Here’s the craziest thing about fire. It’s powerful. It cooks meat and veggies so we can digest them more easily and stay healthier. Fire keeps bad animals away. Fire allows us to work when it’s dark outside. Fire changes ordinary Earth into extraordinary tools, like arrowheads, pottery, glass and steel. We are a species and a society born of fire. Yet, we take fire for granted. That’s too bad, because we should appreciate it for the great abilities it gives. So, the first step is to think back in time, to a period when we didn’t have this ability.

Go back far enough, say two hundred thousand years ago, and you’ll see our distant ancestors, hiding in trees, eating fruits and dirt, probably hanging about in small groups. They very likely acted much like today’s chimpanzees – our closest cousins. Let’s call this particular tribe ‘the standing up people,’ or Homo erectus. [2]

Now, as happens in successful tribes, there are babies. One particular baby was born with a set of genes and SNiPs that were very different from all the others in her tribe. It was a difference no one could see, but it was still there.

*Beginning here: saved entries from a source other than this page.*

Lemma host_step_ok s e : host_ok s -> Z.of_nat (size (wst (world s))) < 2 ^ 31 - 1 -> stops s e = false ->
  exists s', host_step s e = Some s' /\ host_ok s' /\ (size (wst (world s')) <= S (size (wst (world s))))%nat.
Proof.
  intros Hs Hn Hst. unfold host_step. destruct (event_ok s e) eqn:Ee; [ | exists s; split_and!; (done || lia) ].
  destruct e as [k | [k|] | k | k | k | k | k | ]; cbn [event_ok] in Ee; try apply bool_decide_eq_true in Ee.
  - unfold on_open. destruct (MakePeer_spec s k Hs Ee Hn) as (s1 & d & h & -> & Hs1 & _ & _ & _ & _ & _ & Hz & Hg).
    destruct (open_finish_ok s1 h d Hs1 Hg) as (s' & -> & Hs' & Ew). exists s'. rewrite Ew. split_and!; (done || lia).
  - unfold _InternalConnect. destruct (MakePeer_spec s k Hs Ee Hn) as (s1 & d & h & -> & Hs1 & _ & _ & _ & _ & _ & Hz & _).
    eexists. split_and!; [ done | | host_fields; lia ]. destruct Hs1 as [H1 H2 H3 H4 H5 H6 H7 H8 H9 H10]. by split.
  - unfold _InternalConnect. eexists. split_and!; [ done | | host_fields; lia ].
    destruct Hs as [H1 H2 H3 H4 H5 H6 H7 H8 H9 H10]. by split.
  - unfold on_open. destruct (sockets s !! k) as [[d|]|] eqn:Ek; try by destruct Ee.
    destruct (ho_sock _ Hs k d Ek) as [Hl _]. destruct (live_handle s d Hs Hl) as (i & v & Est & _ & _ & _ & Hg & _).
    cbv zeta in *. rewrite Est. destruct (open_finish_ok s _ d Hs Hg) as (s' & E & Hs' & Ew). exists s'. cbn [peerHandle].
    rewrite E, Ew. split_and!; (done || lia).
  - destruct (close_any_ok (count_disconnect s true) k (count_disconnect_ok s true Hs) Ee) as (s' & E & Hs' & Hz).
    exists s'. unfold on_close. rewrite E, Hz. cbn [count_disconnect world]. split_and!; (done || lia).
  - destruct (close_any_ok (count_disconnect s false) k (count_disconnect_ok s false Hs) Ee) as (s' & E & Hs' & Hz).
    exists s'. unfold on_end. rewrite E, Hz. cbn [count_disconnect world]. split_and!; (done || lia).
  - unfold on_timeout. host_fields. destruct Ee as [[d|] Ek]; rewrite Ek; eexists; (split; [ done | ]).
    + rewrite disconnect_world. split; [ | host_fields; lia ]. apply host_disconnect_ok.
      destruct Hs as [H1 H2 H3 H4 H5 H6 H7 H8 H9 H10]. by split.
    + split; [ | host_fields; lia ]. destruct Hs as [H1 H2 H3 H4 H5 H6 H7 H8 H9 H10]. by split.
  - cbn [stops] in Hst. apply bool_decide_eq_false in Hst. destruct Ee as [[d|] Ek].
    { destruct Hst. rewrite Ek. by eexists. }
    unfold on_connect_error, on_connect_error_with. host_fields. rewrite Ek. eexists. split; [ done | ].
    split; [ | host_fields; lia ]. destruct Hs as [H1 H2 H3 H4 H5 H6 H7 H8 H9 H10]. by split.
  - destruct (disconnect_all_ok (refs_of (world s) (this s)) s Hs) as [H1 H2]. eexists. split; [ done | ].
    unfold DisconnectAll. rewrite H2. split; [ done | lia ].
Qed.

(** ** What an event leaves alone *)

(** The peer an event closes. *)
Definition closes (s : HostState) (e : event) : option nat :=
  match e with EClose k | EEnd k => mjoin (sockets s !! k) | _ => None end.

She grows up, safe, sound, and happy. Then comes that fateful day.

The tribe is taking shelter from a storm, lightning and thunder surrounding them. They huddle together. Suddenly, nearby, a bolt of lighting ignites a pile of dead wood, bringing fire to life. The thunderclap, the light, the flare, and the living combustion of wood makes the tribe hoot, holler, and run away. That is, all but one. Our heroine has no fear, and has not learned to be afraid of fire. Instead of running, she gingerly approaches the bonfire rising before her.

She advances, observing everything in wonder. She picks up a long stick whose end is engulfed in flames, noting how it has acquired a smoldering sharpened point; the first hardened spear. Or she may have found a cooked squirrel, the first fast food.

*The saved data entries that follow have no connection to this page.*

(** With a socket that accepts everything it is offered, a writable event of a peer that
    is ready and has at most 384 frames queued sends everything: nothing stays pending, and
    the event reports that it is done. *)
Theorem writable_event_drains_the_peer s os p :
  usable 4096 < 2 ^ 30 -> Forall op_small os -> zlen os < 2 ^ 31 -> eager ->
  (let* p0 := Peer_init s in peer_run p0 os) = Some p ->
  (length (queued_local p) + length (globalQueue p) <= 384)%nat ->
  has_flag p BIT_READY = true -> has_flag p BIT_DISCONNECTING = false -> has_flag p BIT_CLOSED = false ->
  exists p', _InternalOnWritable p = Some (p', true) /\ pending p' = [] /\ wire p' = accepted os.
Proof.
  intros Hu Hos Hn Hea Hrun Hq H1 H2 H3.
  destruct (Peer_init_ok s Hu) as (p0 & E0 & Hp0 & Est & Ef & El & Eg). rewrite E0 in Hrun.
  destruct (peer_run_spec os p0 Hp0 Hos) as (p1 & E & Hp & Es); [ rewrite El, Eg; exact Hn | ].
  rewrite E in Hrun. injection Hrun as ->.
  destruct (_InternalOnWritable_spec p Hp) as (p' & r & E' & Hk & Hd).
  destruct (Hd Hea Hq H1 H2 H3) as [-> Hpend]. exists p'. split_and!; [ done | done | ].
  destruct Hk as [_ Hs _ _]. rewrite Es, Est, Ef in Hs. unfold stream in Hs. by rewrite Hpend, app_nil_r in Hs.
Qed.

(** A frame written straight to the socket, the path taken when nothing is buffered and
    the frame is the last one, reaches the wire but is not counted: [bytesSent] and
    [packetsSent] stay as they were. *)
Theorem direct_write_is_not_counted p d s' :
  buffer_ok (writeBuffer p) (writeBufferOffset p) -> socket p = true ->
  _size (writeBuffer p) = 0 -> 0 < zlen d < 2 ^ 31 ->
  us_socket_write (sock p) (zlen d) false = (s', zlen d) ->
  exists p', _InternalSend p (mkFrame (Some d) 0) false = Some (p', mkFrame (Some d) (zlen d), true)
    /\ wire p' = wire p ++ d /\ st_bytesSent (stats p') = st_bytesSent (stats p)
    /\ st_packetsSent (stats p') = st_packetsSent (stats p).
Proof.
  intros Hb Hs Hz Hd Hw. pose proof (bo_cap _ _ Hb). pose proof (bo_off _ _ Hb).
  unfold _InternalSend. cbn [data bytesSent send_]. rewrite Hs, Hz. cbn [negb].
  rewrite (proj2 (Z.eqb_neq 0 _)) by lia. cbn [negb]. rewrite (proj2 (Z.ltb_lt 0 (zlen d))) by lia.
  rewrite Hz, (proj2 (Z.eqb_eq 0 _)) by lia. rewrite orb_true_r. cbn [andb].
  unfold sock_write. rewrite Hs. change (drop (Z.to_nat 0) d) with d. rewrite Hw.
  rewrite (proj2 (Z.ltb_ge (zlen d) 0)), (proj2 (Z.ltb_lt 0 (zlen d))) by lia.
  rewrite Z.add_0_l, u32_small by (unfold is_u32; lia). rewrite Z.ltb_irrefl.
  eexists. split_and!; [ done | | done | done ]. simpl. by rewrite take_ge by (unfold zlen; lia).
Qed.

Or, and this is the truly most wonderful moment in our ancestry, perhaps she looked up from her smoking spear and roasted squirrel and sees, across the flickering and snapping wood, another Homo erectus. He’s not from her tribe, and he, too, is not afraid of fire. The moment is right, she and he spend time together. And eventually you, I, and everyone we have ever known throughout history comes into existence.

In that moment, that Promethean portal gave birth to their love, their offspring, and an entirely new species. It’s quite possible that a single blaze sparked the rise of ‘people who think,’ or Homo sapiens. Our heroine was, in fact, Eve, the mother of all humans today.

What makes us so special? Our laugh? Dogs laugh, so not quite that. Our brains? Dolphins are bigger yet, and birds are proving to be pretty darn smart. Wars? Watch insects duking it out sometime. Our tools? Nope, birds and even some insects have those. Our high technology? There’s something to this. Where does all that technology ultimately come from? Fire.

We are a species forged in fire. It never would have happened if we hadn’t evolved the phenotype that describes not being afraid of fire. So, assuming that only one species, Homo erectus, isn’t afraid of fire, and assuming that behavior is one hundred percent natural, then we must conclude that this behavior is one of the most critical factors in differentiating us from all other life. Therefore, what made Eve so special was that she wasn’t afraid. It may be two hundred thousand years too late, but thank you Eve.

Think about that the next time you have to confront one of your own fears. Perhaps YOU could be the start of a whole new species.

[1] Fear Itself – Origin and nature of the powerful emotion that shapes our lives and our world.
Why we hate – understanding, curbing, and eliminating hate in ourselves and our world.     Both books by Rush Dozier. Published by McGraw-Hill, 1998 and 2002 respectively.

[2] Sequencing Y Chromosomes Resolves Discrepancy in Time to Common Ancestor of Males Versus Females, G. David Poznik, Brenna M. Henn, Muh-Ching Yee, Elzbieta Sliwerska, Ghia M. Euskirchen, Alice A. Lin, Michael Snyder, Lluis Quintana-Murci, Jeffrey M. Kidd, Peter A. Underhill, and Carlos D. Bustamante. Science 2 August 2013: 562-565.
Y Weigh In Again on Modern Humans, by Rebecca L. Cann. Science 2 August 2013: 465-467.